Aux médecins qui opposent à cette réalité microbiologique, non contestable, la réalité clinique de la pratique courante, le Pr Schlemmer fait observer que « plus on traite d'infections virales par les antibiotiques, plus on valorise l'efficacité du traitement et ces prescriptions inutiles diluent les échecs vrais. Par ailleurs, certaines infections bactériennes les plus bénignes peuvent guérir seules  ».
Même si l'impact de la résistance n'est pas encore significatif dans la pratique clinique courante, certains spécialistes observent déjà des échecs thérapeutiques, dans les otites ou les pneumonies par exemple.

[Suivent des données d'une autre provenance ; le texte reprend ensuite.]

(* ===== verification/View.v ===== *)
(** * The rendered view and the events it lets through

    What [CountdownTimer] of [src/src/App.tsx] returns, reduced to what
    depends on the state: the text field and whether it is disabled, the
    display with its text and its colour, the banner, the buttons with their
    [disabled] attributes, and the alert with its Dismiss button.  The
    whole tree, with class names, icons and texts, is [Markup.markup], and
    [Markup.markup_reads] shows that this view is what can be read in it.

    A control that is disabled, or not rendered, delivers no event.
    [enabled] is that rule, [ui_reachable] the states a user can bring the
    widget to, and the theorems relate the controls to the handlers behind
    them: a disabled control is one whose handler would do nothing, and an
    enabled Start or Pause always changes the state. *)

From stdpp Require Import gmap.
From S2P Require Import Prelude Duration Parser Notifier Engine.

(** ** The view *)

(** The three colourings of the display. *)
Inductive DisplayStyle : Type := StyleCompleted | StyleRunning | StyleIdle.

#[export] Instance DisplayStyle_eq_dec : EqDecision DisplayStyle.
Proof. solve_decision. Defined.

(** One preset button. *)
Record PresetButton : Type := mkPresetButton {
  presetLabel : string;
  presetValue : Z;
  presetDisabled : bool;
}.

Record View : Type := mkView {
  inputText : string;
  inputDisabled : bool;
  displayStyle : DisplayStyle;
  displayText : string;
  timesUpBanner : bool;
  startDisabled : bool;
  pauseDisabled : bool;
  resetDisabled : bool;
  presets : list PresetButton;
  alertShown : bool;
}.

Section Render.
Context {Dev : Type} `{!Notifier Dev}.
Implicit Types (s : Widget Dev) (e : Event).

(** The conditional class of the display: completed, else running, else
    neither. *)
Definition styleOf (s : Widget Dev) : DisplayStyle :=
  if isCompleted s then StyleCompleted
  else if isRunning s then StyleRunning
  else StyleIdle.

Definition render (s : Widget Dev) : View :=
  {| inputText := inputValue s;
     inputDisabled := isRunning s;
     displayStyle := styleOf s;
     displayText := formatTime (time s);
     timesUpBanner := isCompleted s;
     startDisabled := isRunning s || isZeroTime (time s);
     pauseDisabled := negb (isRunning s);
     resetDisabled := false;
     presets := (fun p => mkPresetButton (fst p) (snd p) (isRunning s)) <$> presetButtons;
     alertShown := showAlert s |}.

(** ** Events the view delivers *)

(** The view delivers an event when the control that raises it is rendered
    and not disabled; the host fires live intervals only. *)
Definition enabled (e : Event) (s : Widget Dev) : bool :=
  let v := render s in
  match e with
  | InputChange _ => negb (inputDisabled v)
  | ClickStart => negb (startDisabled v)
  | ClickPause => negb (pauseDisabled v)
  | ClickReset => negb (resetDisabled v)
  | ClickPreset mins =>
      existsb (fun b => (presetValue b =? mins) && negb (presetDisabled b)) (presets v)
  | ClickDismiss => alertShown v
  | IntervalFires h => bool_decide (h ∈ timers s)
  end.

(** The states a user and the host can bring the widget to. *)
Inductive ui_reachable : Widget Dev -> Prop :=
  | ui_mount (d : Dev) : ui_reachable (mount d)
  | ui_step (e : Event) (s : Widget Dev) :
      ui_reachable s -> enabled e s = true -> ui_reachable (dispatch e s).

(** Every event of a run is delivered by the view of the state it arrives
    in. *)
Fixpoint enabledRun (es : list Event) (s : Widget Dev) : bool :=
  match es with
  | [] => true
  | e :: es' => enabled e s && enabledRun es' (dispatch e s)
  end.

(** The minutes a preset button can select. *)
Definition presetValues : list Z := snd <$> presetButtons.

End Render.

#[export] Hint Constructors ui_reachable : timer.

(** The view shows the state variables only. *)
#[export] Instance render_proper {Dev : Type} :
  Proper (sameHooks ==> eq) (@render Dev).
Proof.
  intros s s' H. unfold render, styleOf.
  by rewrite (time_proper _ _ H), (isRunning_proper _ _ H),
    (isCompleted_proper _ _ H), (showAlert_proper _ _ H), (inputValue_proper _ _ H).
Qed.

(** [view_simpl]: the fields of a rendered view. *)
Ltac view_simpl :=
  unfold render in *;
  cbn [inputText inputDisabled displayStyle displayText timesUpBanner
       startDisabled pauseDisabled resetDisabled presets alertShown] in *.

(** ** The controls and their handlers *)

Section Controls.
Context {Dev : Type} `{!Notifier Dev}.
Implicit Types (s : Widget Dev) (e : Event).

Lemma ui_reachable_reachable s : ui_reachable s -> reachable s.
Proof. induction 1; by constructor. Qed.

Lemma ui_reachable_run (es : list Event) s :
  ui_reachable s -> enabledRun es s = true -> ui_reachable (run es s).
Proof.
  revert s. induction es as [|e es IH]; intros s Hs Hes; [done|].
  cbn [enabledRun] in Hes. apply andb_true_iff in Hes as [He Hes].
  apply IH; [by constructor|done].
Qed.

Lemma ui_reachable_Inv s : ui_reachable s -> Inv s.
Proof. intros. by apply reachable_Inv, ui_reachable_reachable. Qed.

Lemma enabled_preset s (mins : Z) :
  enabled (ClickPreset mins) s = true <-> isRunning s = false /\ mins ∈ presetValues.
Proof.
  unfold enabled, presetValues. view_simpl. rewrite existsb_exists. split.
  - intros (b & Hin & Hb). apply list_elem_of_In, list_elem_of_fmap in Hin
      as ([l m] & -> & Hin). cbn in Hb.
    apply andb_true_iff in Hb as [Hm Hr%negb_true_iff]. split; [done|].
    apply Z.eqb_eq in Hm as <-. apply list_elem_of_fmap. by exists (l, m).
  - intros [Hr ([l m] & -> & Hin)%list_elem_of_fmap].
    exists (mkPresetButton l m (isRunning s)). split.
    + apply list_elem_of_In, list_elem_of_fmap. by exists (l, m).
    + cbn. by rewrite Z.eqb_refl, Hr.
Qed.

(** The display is coloured by the status: completed, running, or
    neither; in a reachable state the first two exclude each other. *)
Theorem style_status s :
  reachable s ->
  (displayStyle (render s) = StyleCompleted <-> isCompleted s = true) /\
  (displayStyle (render s) = StyleRunning <-> isRunning s = true) /\
  (displayStyle (render s) = StyleIdle <->
     isRunning s = false /\ isCompleted s = false).
Proof.
  intros Hs. apply reachable_Inv in Hs as [[Hex _] _]. view_simpl. unfold styleOf.
  destruct (isRunning s), (isCompleted s); try done;
    repeat split; done || by intros [].
Qed.

(** C24. A disabled control is one whose handler would change nothing: in a
    reachable state, Start, Pause and every preset button do nothing when
    they are disabled, and the disabled text field only stores the text. *)
Theorem disabled_controls_noop s :
  reachable s ->
  (startDisabled (render s) = true -> dispatch ClickStart s = s) /\
  (pauseDisabled (render s) = true -> dispatch ClickPause s = s) /\
  (forall b, b ∈ presets (render s) -> presetDisabled b = true ->
     dispatch (ClickPreset (presetValue b)) s = s) /\
  (forall value, inputDisabled (render s) = true ->
     dispatch (InputChange value) s = setInputValue value s).
Proof.
  intros HI%reachable_Inv. view_simpl. repeat split.
  - intros [He|He]%orb_true_iff;
      [by apply start_running|by apply start_guard, isZeroTime_eq].
  - intros He%negb_true_iff. by apply pause_idle.
  - intros b (p & -> & _)%list_elem_of_fmap Hd. by apply preset_running.
  - intros value Hd. by apply input_running.
Qed.

(** An enabled Start or Pause always acts: in a reachable state Start
    sets the countdown running and Pause stops it. *)
Theorem enabled_controls_act s :
  reachable s ->
  (enabled ClickStart s = true -> isRunning (dispatch ClickStart s) = true) /\
  (enabled ClickPause s = true -> isRunning (dispatch ClickPause s) = false).
Proof.
  intros HI%reachable_Inv. unfold enabled. view_simpl. split.
  - intros [Hr Hz]%negb_true_iff%orb_false_iff.
    rewrite start_arms; [done..|]. intros E. by rewrite E in Hz.
  - rewrite negb_involutive. intros Hr. by rewrite pause_disarms.
Qed.

(** The banner is rendered exactly when the countdown is completed, and
    then the display reads [00:00]. *)
Theorem banner_completed s :
  reachable s ->
  timesUpBanner (render s) = true ->
  isCompleted s = true /\ displayText (render s) = "00:00".
Proof.
  intros [[_ Hz] _]%reachable_Inv. view_simpl. intros Hc.
  by rewrite (Hz Hc).
Qed.

(** C26. The alert is raised by the firing of a live interval that finds the
    duration at zero and by nothing else, and it is hidden by Dismiss and
    by Reset and by nothing else: a preset or an edit that clears the
    completed state leaves it on the screen. *)
Theorem alert_lifecycle s e :
  alertShown (render (dispatch e s)) =
    match e with
    | ClickReset | ClickDismiss => false
    | IntervalFires h =>
        alertShown (render s) || (bool_decide (h ∈ timers s) && isZeroTime (time s))
    | _ => alertShown (render s)
    end.
Proof.
  rewrite <- (dispatch_sameHooks e s). view_simpl.
  destruct e as [value| | | |mins| |h]; cbn [handler];
    unfold handleStart, handleInputChange, handlePreset, handleReset;
    try (by destruct (isZeroTime (time s)), (isRunning s)).
  destruct (decide (h ∈ timers s)) as [Hh|Hh];
    [rewrite bool_decide_eq_true_2 by done
    |rewrite bool_decide_eq_false_2, orb_false_r by done; done].
  destruct (isZeroTime (time s)) eqn:Hz;
    [rewrite intervalCallback_zero by done|rewrite intervalCallback_tick by done].
  - rewrite orb_true_r. by destruct s as [t r c a v ref [b|] T nx dev].
  - by rewrite orb_false_r.
Qed.

(** The six buttons, in order. *)
Lemma presets_values s : presetValue <$> presets (render s) = presetValues.
Proof. done. Qed.

End Controls.

(** ** Concrete views *)

Lemma style_status_witness :
  (displayStyle (render runningWidget) = StyleCompleted <->
     isCompleted runningWidget = true) /\
  (displayStyle (render runningWidget) = StyleRunning <->
     isRunning runningWidget = true) /\
  (displayStyle (render runningWidget) = StyleIdle <->
     isRunning runningWidget = false /\ isCompleted runningWidget = false).
Proof. apply (style_status runningWidget). eauto with timer. Defined.

Lemma disabled_controls_noop_witness :
  (startDisabled (render runningWidget) = true ->
     dispatch ClickStart runningWidget = runningWidget) /\
  (pauseDisabled (render runningWidget) = true ->
     dispatch ClickPause runningWidget = runningWidget) /\
  (forall b, b ∈ presets (render runningWidget) -> presetDisabled b = true ->
     dispatch (ClickPreset (presetValue b)) runningWidget = runningWidget) /\
  (forall value, inputDisabled (render runningWidget) = true ->
     dispatch (InputChange value) runningWidget = setInputValue value runningWidget).
Proof. apply (disabled_controls_noop runningWidget). eauto with timer. Defined.

Lemma enabled_controls_act_witness :
  (enabled ClickStart freshWidget = true ->
     isRunning (dispatch ClickStart freshWidget) = true) /\
  (enabled ClickPause freshWidget = true ->
     isRunning (dispatch ClickPause freshWidget) = false).
Proof. apply (enabled_controls_act freshWidget). unfold freshWidget. eauto with timer. Defined.

(** The widget a countdown of one second leaves. *)
Definition finishedWidget : Widget AudioContext :=
  run [InputChange "0:01"; ClickStart; IntervalFires 1; IntervalFires 1] freshWidget.

Lemma banner_completed_witness :
  isCompleted finishedWidget = true /\ displayText (render finishedWidget) = "00:00".
Proof.
  apply (banner_completed finishedWidget);
    [unfold finishedWidget, freshWidget; eauto with timer|vm_compute; reflexivity].
Defined.
(** The commit of the interval callback: the updater runs as often as the
    mode says, on the duration of the state. *)
Lemma commit_tick m s :
  commit m [CSetTimeWith tickCalls] s =
    if isZeroTime (time s) then
      Nat.iter (invocations m) playBeep
        (setShowAlert true (setIsCompleted true (setIsRunning false s)))
    else setTime (decrement (time s)) s.
Proof.
  unfold commit, handlerPhase. cbn [foldl doCall enqueueUpdater emptyQueue qTime
    qIsRunning qIsCompleted qShowAlert qInputValue fst snd app renderTime].
  unfold tickCalls. destruct (isZeroTime (time s)) eqn:Hz.
  - destruct m, s as [t r c a v ref [b|] T nx dev]; reflexivity.
  - destruct m, s; reflexivity.
Qed.

(** C13. In production React's queue is not observable in this program: for
    every event, settling the queues of the handler's calls commits the
    state that the handler computes when its set calls are read one after
    the other. *)
Theorem commit_handler e snap s :
  commit Production (calls e snap) s = handler e snap s.
Proof.
  destruct e as [value| | | |mins| |h]; try (by apply commit_user).
  cbn [calls handler]. destruct (decide (h ∈ timers snap)); [|by destruct s].
  rewrite commit_tick. destruct (isZeroTime (time s)) eqn:Hz.
  - by rewrite intervalCallback_zero.
  - by rewrite intervalCallback_tick.
Qed.

End Production.

(** ** Any mode: the state variables are the same, the beeps are not *)

Section Modes.
Context {Dev : Type} `{!Notifier Dev}.
Implicit Types (s old new : Widget Dev) (e : Event) (m : Mode) (n k : nat).

(** The event is the firing of a live interval on the zero duration: the
    one that runs the zero branch of the updater. *)
Definition completing (e : Event) (s : Widget Dev) : bool :=
  match e with
  | IntervalFires h => bool_decide (h ∈ timers s) && isZeroTime (time s)
  | _ => false
  end.

(** How many calls of [play] a mode adds to an event. *)
Definition extraBeeps (m : Mode) (e : Event) (s : Widget Dev) : nat :=
  if completing e s then (invocations m - 1)%nat else 0%nat.

(** The beep touches the device only, so it commutes with the effects. *)
Lemma rerender_playBeep old new :
  rerender old (playBeep new) = playBeep (rerender old new).
Proof.
  destruct old as [t r c a v ref b T nx dev],
    new as [t' r' c' a' v' [h|] [b'|] T' nx' dev'];
    destruct r, c, r', c'; reflexivity.
Qed.

Lemma rerender_playBeeps k old new :
  rerender old (Nat.iter k playBeep new) = Nat.iter k playBeep (rerender old new).
Proof.
  induction k as [|k IH]; [done|]. by rewrite !iter_S, rerender_playBeep, IH.
Qed.

Lemma commit_mode m e s :
  commit m (calls e s) s = Nat.iter (extraBeeps m e s) playBeep (handler e s s).
Proof.
  unfold extraBeeps. destruct e as [value| | | |mins| |h];
    try (by rewrite commit_user). cbn [calls handler completing].
  destruct (decide (h ∈ timers s)) as [Hh|Hh];
    [rewrite bool_decide_eq_true_2 by done
    |rewrite bool_decide_eq_false_2 by done; by destruct s].
  rewrite commit_tick. cbn [andb]. destruct (isZeroTime (time s)) eqn:Hz.
  - rewrite intervalCallback_zero by done. by destruct m.
  - by rewrite intervalCallback_tick.
Qed.

(** An event in a mode is the event, and then the beeps the mode adds. *)
Lemma dispatchIn_dispatch m e s :
  dispatchIn m e s = Nat.iter (extraBeeps m e s) playBeep (dispatch e s).
Proof. unfold dispatchIn, dispatch. by rewrite commit_mode, rerender_playBeeps. Qed.

(** The second cycle of the effects at the mount changes nothing: the
    timer effect finds the countdown idle and the ref empty, and the player
    is stored again. *)
Lemma mountIn_mount m (d : Dev) : mountIn m d = mount d.
Proof. by destruct m. Qed.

Ces échecs doivent donner l'alerte et leur existence justifie une réaction rapide et appropriée en termes de promotion d'un meilleur usage des antibiotiques.

Consommation et résistances en France

Consommation totale d'antibiotiques

100 millions environ de prescriptions par an
• 80 % en ville (80 millions).
• 20 % à l'hôpital (20 millions).

Prescriptions en ville et infections virales

De deux tiers à trois quarts des prescriptions sont établies pour des infections ORL et respiratoires d'étiologie majoritairement virale.
• 30 millions de prescriptions (37 %) pour infections respiratoires virales.
• 9 millions de prescriptions (14 %) pour angines
10 millions d'angines par an.
• 9 millions (90 %) sont traités par antibiotiques.
• 2 millions d'angines à streptocoques A justifiant une antibiothérapie.
40 % des rhino-pharyngites (toujours virales) traitées par des antibiotiques.
80 % des bronchites aiguës traitées par des antibiotiques.

Prescription hospitalière

• 40 % des patients hospitalisés reçoivent des antibiotiques en traitement curatif ou en antibioprophylaxie.
• De 20 à 50 % des prescriptions ne correspondent pas aux recommandations en curatif.
• Jusqu'à 90 % des prescriptions pour antibioprophylaxie peuvent être inappropriées.

Résistance bactérienne en France

• 50 % des souches de pneumocoques sont résistantes à la pénicilline.
• Plus de 20 % des Staphylococcus aureus sont résistants à la méticilline.